Lightbend sponsors an open source version of Cloudflow. A Lightbend subscription gives you access to Cloudflow enterprise features, which makes building, deploying, and managing streaming applications as painless as possible. It also provides observability for your Cloudflow applications and enterprise level support.

When you’re building streaming applications, Cloudflow emphasizes how they are structured conceptually, then actually work at that level of abstraction. It allows you to visualize and observe your app like the following actual screen shot.
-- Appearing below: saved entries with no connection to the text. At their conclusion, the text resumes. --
(* ===== verification/ServiceNode.v ===== *)
(** [minirpc::RpcServiceNode] (include/minirpc/rpc/RpcServiceNode.h, src/rpc/RpcServiceNode.cpp):
    what a service node tells the registry over its life, and what the registry then shows. *)
From stdpp Require Import base list gmap strings numbers sorting.
From Stdlib Require Import Ascii ZArith Lia.
From S2P Require Import Prelude Bytes Common Controller Inet Registry.

(** ** Interface: the registry's stub *)

(** A call of [RegistryService::Stub] that a node makes. *)
Inductive RegistryCall :=
| StubRegister (svc : bytes) (n : NodeInfo)
| StubUnregister (svc : bytes) (n : NodeInfo)
| StubHeartbeat (svc : bytes) (n : NodeInfo).

(** The call on a channel to the address with a timeout and retries: the caller's controller and
    response afterwards. *)
Class RegistryStub (W : Type) :=
  stub_call : sockaddr_in -> Z -> Z -> RegistryCall -> W -> (RpcController * StatusResponse) * W.

Section RpcServiceNode.
Context (host : endian) {W : Type} `{RegistryStub W}.

Record RpcServiceNode := mkServiceNode {
  listenAddr_ : sockaddr_in;
  nodeName_ : bytes;
  registryAddr_ : sockaddr_in;
  serviceName_ : bytes;
  heartbeatIntervalMs_ : Z;
  heartbeatTimeoutMs_ : Z;
  stop_ : bool;
  heartbeatThread_ : bool;
}.

Definition RpcServiceNode_new (listenAddr : sockaddr_in) (nodeName : bytes)
    (registryAddr : sockaddr_in) (serviceName : bytes)
    (heartbeatIntervalMs heartbeatTimeoutMs : Z) : RpcServiceNode :=
  mkServiceNode listenAddr nodeName registryAddr serviceName heartbeatIntervalMs
    heartbeatTimeoutMs false false.

(** The node as every request names it. *)
Definition self (s : RpcServiceNode) : NodeInfo :=
  mkNode (nodeName_ s) (lit "127.0.0.1") (port host (listenAddr_ s)).

Definition registerSelf (s : RpcServiceNode) (w : W) : W :=
  (stub_call (registryAddr_ s) 1000 1 (StubRegister (serviceName_ s) (self s)) w).2.

Definition unregisterSelf (s : RpcServiceNode) (w : W) : W :=
  (stub_call (registryAddr_ s) 1000 1 (StubUnregister (serviceName_ s) (self s)) w).2.

(** One turn of [heartbeatLoop]: a failed call is only logged, and the response is not looked
    at. *)
Definition heartbeat_turn (s : RpcServiceNode) (w : W) : W :=
  (stub_call (registryAddr_ s) (heartbeatTimeoutMs_ s ÷ 2 + 200) 1
     (StubHeartbeat (serviceName_ s) (self s)) w).2.

(** [heartbeatLoop], the values its test of [stop_] reads being given (it runs until it reads
    [true]). *)
Fixpoint heartbeatLoop (stops : list bool) (s : RpcServiceNode) (w : W) : W :=
  match stops with
  | [] | true :: _ => w
  | false :: stops => heartbeatLoop stops s (heartbeat_turn s w)
  end.

(** [start], after [server_.start()]; the heartbeat thread then runs [heartbeatLoop]. *)
Definition start (s : RpcServiceNode) (w : W) : RpcServiceNode * W :=
  let w := registerSelf s w in
  (mkServiceNode (listenAddr_ s) (nodeName_ s) (registryAddr_ s) (serviceName_ s)
     (heartbeatIntervalMs_ s) (heartbeatTimeoutMs_ s) (stop_ s) true, w).

(** [stopHeartbeat] returns when the thread has ended. *)
Definition stopHeartbeat (s : RpcServiceNode) : RpcServiceNode :=
  mkServiceNode (listenAddr_ s) (nodeName_ s) (registryAddr_ s) (serviceName_ s)
    (heartbeatIntervalMs_ s) (heartbeatTimeoutMs_ s) true false.

Definition shutdown (s : RpcServiceNode) (w : W) : RpcServiceNode * W :=
  let s := stopHeartbeat s in (s, unregisterSelf s w).

End RpcServiceNode.

(** ** The registry at the other end *)

(** The registry, reached by every call at the next of the given times; at the last one's when
    they are used up. *)
Record served := mkServed { times : list Z; registry : Registry; log : list (Z * event) }.

Definition event_of (c : RegistryCall) : event :=
  match c with
  | StubRegister svc n => EvRegister svc n
  | StubUnregister svc n => EvUnregister svc n
  | StubHeartbeat svc n => EvHeartbeat svc n
  end.

Definition answer (t : Z) (c : RegistryCall) (r : Registry) : StatusResponse :=
  match c with
  | StubRegister svc n => (Register t svc n None r).1.1
  | StubUnregister svc n => (Unregister svc n None r).1.1
  | StubHeartbeat svc n => (Heartbeat t svc n None r).1.1
  end.

#[export] Instance direct : RegistryStub served := fun _ _ _ c w =>
  let '(t, ts) := match times w with [] => (0%Z, []) | t :: ts => (t, ts) end in
  ((RpcController_new, answer t c (registry w)),
   mkServed ts (step (registry w) (t, event_of c)) (log w ++ [(t, event_of c)])).

Section Served.
Context (host : endian).

(** The heartbeats of a loop of [k] turns at the given times. *)
Definition beats (s : RpcServiceNode) (ts : list Z) : list (Z * event) :=
  map (fun t => (t, EvHeartbeat (serviceName_ s) (self host s))) ts.

Lemma heartbeatLoop_log s ts ts' r lg :
  heartbeatLoop host (replicate (length ts) false) s (mkServed (ts ++ ts') r lg)
  = mkServed ts' (run r (beats s ts)) (lg ++ beats s ts).
Proof.
  revert r lg. induction ts as [|t ts IH]; intros r lg; cbn [length replicate app heartbeatLoop].
  { cbn. by rewrite app_nil_r. }
  unfold heartbeat_turn, stub_call, direct. cbn [times snd registry log event_of].
  rewrite IH. cbn. by rewrite <- app_assoc.
Qed.

(** Heartbeats not further apart than the timeout, from [last] on. *)
Fixpoint regular (timeout last : Z) (ts : list Z) : bool :=
  match ts with
  | [] => true
  | t :: ts => (t - last <=? timeout * 1000000)%Z && regular timeout t ts
  end.

(** The time of the last heartbeat. *)
Definition last_beat (last : Z) (ts : list Z) : Z := fold_left (fun _ t => t) ts last.

Lemma beats_in_time s timeout last ts :
  regular timeout last ts = true ->
  in_time (serviceName_ s) (nodeKey (self host s)) timeout last (beats s ts) = true /\
  last_heard (serviceName_ s) (nodeKey (self host s)) last (beats s ts) = last_beat last ts.
Proof.
  revert last. induction ts as [|t ts IH]; intros last; cbn [regular beats map]; [done|].
  intros [Ht Hr]%andb_true_iff. destruct (IH t Hr) as [Hi Hl].
  cbn [in_time last_heard removes refreshes]. rewrite bool_decide_eq_true_2 by done.
  rewrite Ht. cbn [negb andb]. by fold (beats s ts).
Qed.

Lemma beats_typed s ts : Forall event_typed (beats s ts).
Proof. apply Forall_map, Forall_true. done. Qed.

Lemma self_typed s : fits 16 (port host (listenAddr_ s)) -> node_typed (self host s).
Proof. unfold node_typed, fits. cbn. lia. Qed.

(** ** Theorems *)

Section Theorems.
Context (iterate : ServiceMap -> list (bytes * NodeEntry)).
Hypothesis iterate_perm : forall m, iterate m ≡ₚ map_to_list m.

(** The node is listed by a discovery of its service at [t]. *)
Definition listed (s : RpcServiceNode) (t : Z) (r : Registry) : Prop :=
  exists n, n ∈ nodes (Discover iterate t (serviceName_ s) None r).1.1 /\
            nodeKey n = nodeKey (self host s).

Lemma life_listed s r t0 ts t :
  fits 16 (port host (listenAddr_ s)) -> inv r -> regular (heartbeatTimeout_ r) t0 ts = true ->
  (t - last_beat t0 ts <= heartbeatTimeout_ r * 1000000)%Z ->
  let r' := run (step r (t0, EvRegister (serviceName_ s) (self host s))) (beats s ts) in
  inv r' /\ listed s t r'.
Proof.
  intros Hport Hinv Hregular Ht. cbn zeta.
  set (r1 := step r (t0, EvRegister (serviceName_ s) (self host s))).
  assert (Hi1 : inv (run r1 (beats s ts))).
  { apply run_inv; [apply beats_typed|]. apply step_inv; [by apply self_typed|done]. }
  split; [done|]. destruct (beats_in_time s (heartbeatTimeout_ r) t0 ts Hregular) as [Hin Hlast].
  destruct (run_in_time (serviceName_ s) (nodeKey (self host s)) r1 (beats s ts)
              (mkEntry (self host s) t0)) as (e & He & Hl).
  { subst r1. cbn [step]. by rewrite entry_register, decide_True. }
  { subst r1. by rewrite step_timeout. }
  cbn [lastHeartbeat] in Hl. rewrite Hlast in Hl.
  destruct (proj2 Hi1 _ _ _ He) as [Hk _]. exists (node e). split; [|done].
  apply discover_entry; [done|done|]. exists e. rewrite <- Hk. split; [done|]. split; [done|].
  apply Z.ltb_ge. subst r1. by rewrite Hl, run_timeout, step_timeout.
Qed.

Lemma life_unlisted s r t1 t' :
  inv r -> ~ listed s t' (step r (t1, EvUnregister (serviceName_ s) (self host s))).
Proof.
  intros Hinv (n & Hn & Hk).
  apply discover_entry in Hn as (e & He & _); [|done|by apply (step_inv _ (t1, EvUnregister _ _))].
  cbn [step] in He. by rewrite entry_unregister, decide_True in He.
Qed.

(** A node is discoverable from its start to its shutdown: it registers at [t0] and sends
    heartbeats at [ts] that come within the registry's timeout of each other; it is listed at
    any [t] within the timeout of the last one, and no longer once it has shut down. *)
Theorem node_life (s : RpcServiceNode) (r : Registry) (t0 t t1 : Z) (ts : list Z)
  (Hport : fits 16 (port host (listenAddr_ s))) (Hinv : inv r)
  (Hregular : regular (heartbeatTimeout_ r) t0 ts = true)
  (Ht : (t - last_beat t0 ts <= heartbeatTimeout_ r * 1000000)%Z) :
  let '(s1, w1) := start host s (mkServed (t0 :: ts ++ [t1]) r []) in
  let w2 := heartbeatLoop host (replicate (length ts) false) s1 w1 in
  let '(_, w3) := shutdown host s1 w2 in
  listed s t (registry w2) /\ forall t', ~ listed s t' (registry w3).
Proof.
  unfold start, registerSelf, stub_call, direct. cbn [times snd registry log event_of app].
  rewrite heartbeatLoop_log. unfold shutdown, unregisterSelf, stub_call, direct.
  cbn [times snd registry log event_of serviceName_ stopHeartbeat].
  set (s1 := mkServiceNode _ _ _ _ _ _ _ _).
  change (beats s1 ts) with (beats s ts). change (self host (stopHeartbeat s1)) with (self host s).
  destruct (life_listed s r t0 ts t Hport Hinv Hregular Ht) as [Hi Hl]. split; [done|].
  intros t'. by apply life_unlisted.
Qed.

(** An evicted node never comes back: whatever the number and the times of the heartbeats a
    running node sends once the registry has dropped it, no discovery lists it, because the loop
    ignores the registry's answer and never registers again. *)
Theorem evicted_node_stays_out (s : RpcServiceNode) (r : Registry) (ts : list Z) (t : Z)
  (Hinv : inv r) (Hevicted : entry r (serviceName_ s) (nodeKey (self host s)) = None) :
  let w := heartbeatLoop host (replicate (length ts) false) s (mkServed (ts ++ []) r []) in
  ~ listed s t (registry w) /\
  Forall (fun ev => ev.2 = EvHeartbeat (serviceName_ s) (self host s)) (log w).
Proof.
  rewrite heartbeatLoop_log. cbn [registry log app]. split.
  - intros (n & Hn & Hk).
    apply discover_entry in Hn as (e & He & _); [|done|by apply run_inv; [apply beats_typed|]].
    rewrite Hk, run_stays_out in He; [done|done|].
    apply forallb_forall. intros ev Hev. apply in_map_iff in Hev as (t' & <- & _). done.
  - apply Forall_map, Forall_true. done.
Qed.

End Theorems.
End Served.

(** ** Witnesses *)

Module NodeSamples.
Import RegistrySamples.

Definition sample_node : RpcServiceNode :=
  RpcServiceNode_new (InetAddress_of_port LittleEndian 9001 true) (lit "one")
    (InetAddress_of_port LittleEndian 9000 true) calc 2000 6000.

Lemma sample_port : fits 16 (port LittleEndian (listenAddr_ sample_node)).
Proof. split; [discriminate|reflexivity]. Qed.

Lemma node_life_witness :
  let '(s1, w1) := start LittleEndian sample_node
                     (mkServed (ms 10 :: [ms 2010; ms 4010] ++ [ms 5000]) reg []) in
  let w2 := heartbeatLoop LittleEndian (replicate (length [ms 2010; ms 4010]) false) s1 w1 in
  let '(_, w3) := shutdown LittleEndian s1 w2 in
  listed LittleEndian it sample_node (ms 9000) (registry w2) /\
  forall t', ~ listed LittleEndian it sample_node t' (registry w3).
Proof.
  apply (node_life LittleEndian it it_perm sample_node reg (ms 10) (ms 9000) (ms 5000)
           [ms 2010; ms 4010] sample_port reg_inv).
  - vm_compute. reflexivity.
  - vm_compute. discriminate.
Defined.

Lemma evicted_node_stays_out_witness :
  let w := heartbeatLoop LittleEndian (replicate (length [ms 7000; ms 9000]) false) sample_node
             (mkServed ([ms 7000; ms 9000] ++ []) reg []) in
  ~ listed LittleEndian it sample_node (ms 9001) (registry w).
Proof.
  apply (evicted_node_stays_out LittleEndian it it_perm sample_node reg [ms 7000; ms 9000]
           (ms 9001) reg_inv).
  vm_compute. reflexivity.
Defined.

End NodeSamples.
From the top left, clockwise, components of the UI include:

  • Controls - icons to navigate to the GRAFANA dashboard or the infrastructure WORKLOADS view.

  • The blueprint graph pane, which gives you an overview of how the Cloudflow application is wired together

  • VIEW - selector that allows you to choose a time period

  • Application Details - rolls up health status and events

  • Selection: - pane that identifies the current selection and lets you choose between viewing Health and streamlet Shape

  • Metrics - graphs of Consumer lag and Throughput records along with other key metrics

Cloudflow Runtime User Interface

When you create a Cloudflow application, you think in terms of a blueprint that defines how streamlets connect, as shown in the blueprint graph pane above. A streamlet is an encapsulated unit of business functionality that you implement to manipulate stream data.

The screen shot above and the illustration below reflect one of the Cloudflow example applications, which simulates processing of call detail records used in Telecom systems. Here’s a wire-diagram of this blueprint with a little more detail:

Cloudflow Application Blueprint

Working from the left, the three streamlets each ingest a source of CDRs (simulated in the example app), their output is merged in the next streamlet, then sent to a streamlet that does parsing, validation, and transformation of the records. Errors from the parsing step are logged, while good records are sent to an aggregation streamlet that calculates various statistics over the moving data, finally sending the results downstream.

In the example code base, the aggregation streamlet is written in Spark Structured Streaming, while the others are written in Akka Streams. When you build the application, Cloudflow verifies the schemas on each end of the lines are compatible and it instantiates savepoints, the connections shown as lines between the streamlets. (These are actually automatically-generated Kafka topics, but that’s an implementation detail that could change.)

We recommend our ebook, Fast Data Architectures For Streaming Applications. It outlines some of the difficult decisions involved in choosing components to integrate when building streaming applications. Cloudflow reflects our opinionated view about the best way to solve these challenges—​relieving you from much of this hard work.

See the open source Cloudflow documentation and Cloudflow enterprise features documentation for more details on using Cloudflow, including expanded explanations of the concepts briefly mentioned here, like blueprints and streamlets.

To use the enterprise features of Cloudflow and take advantage of Lightbend subscription support, you must use the installer documented in the Cloudflow enterprise features documentation guide.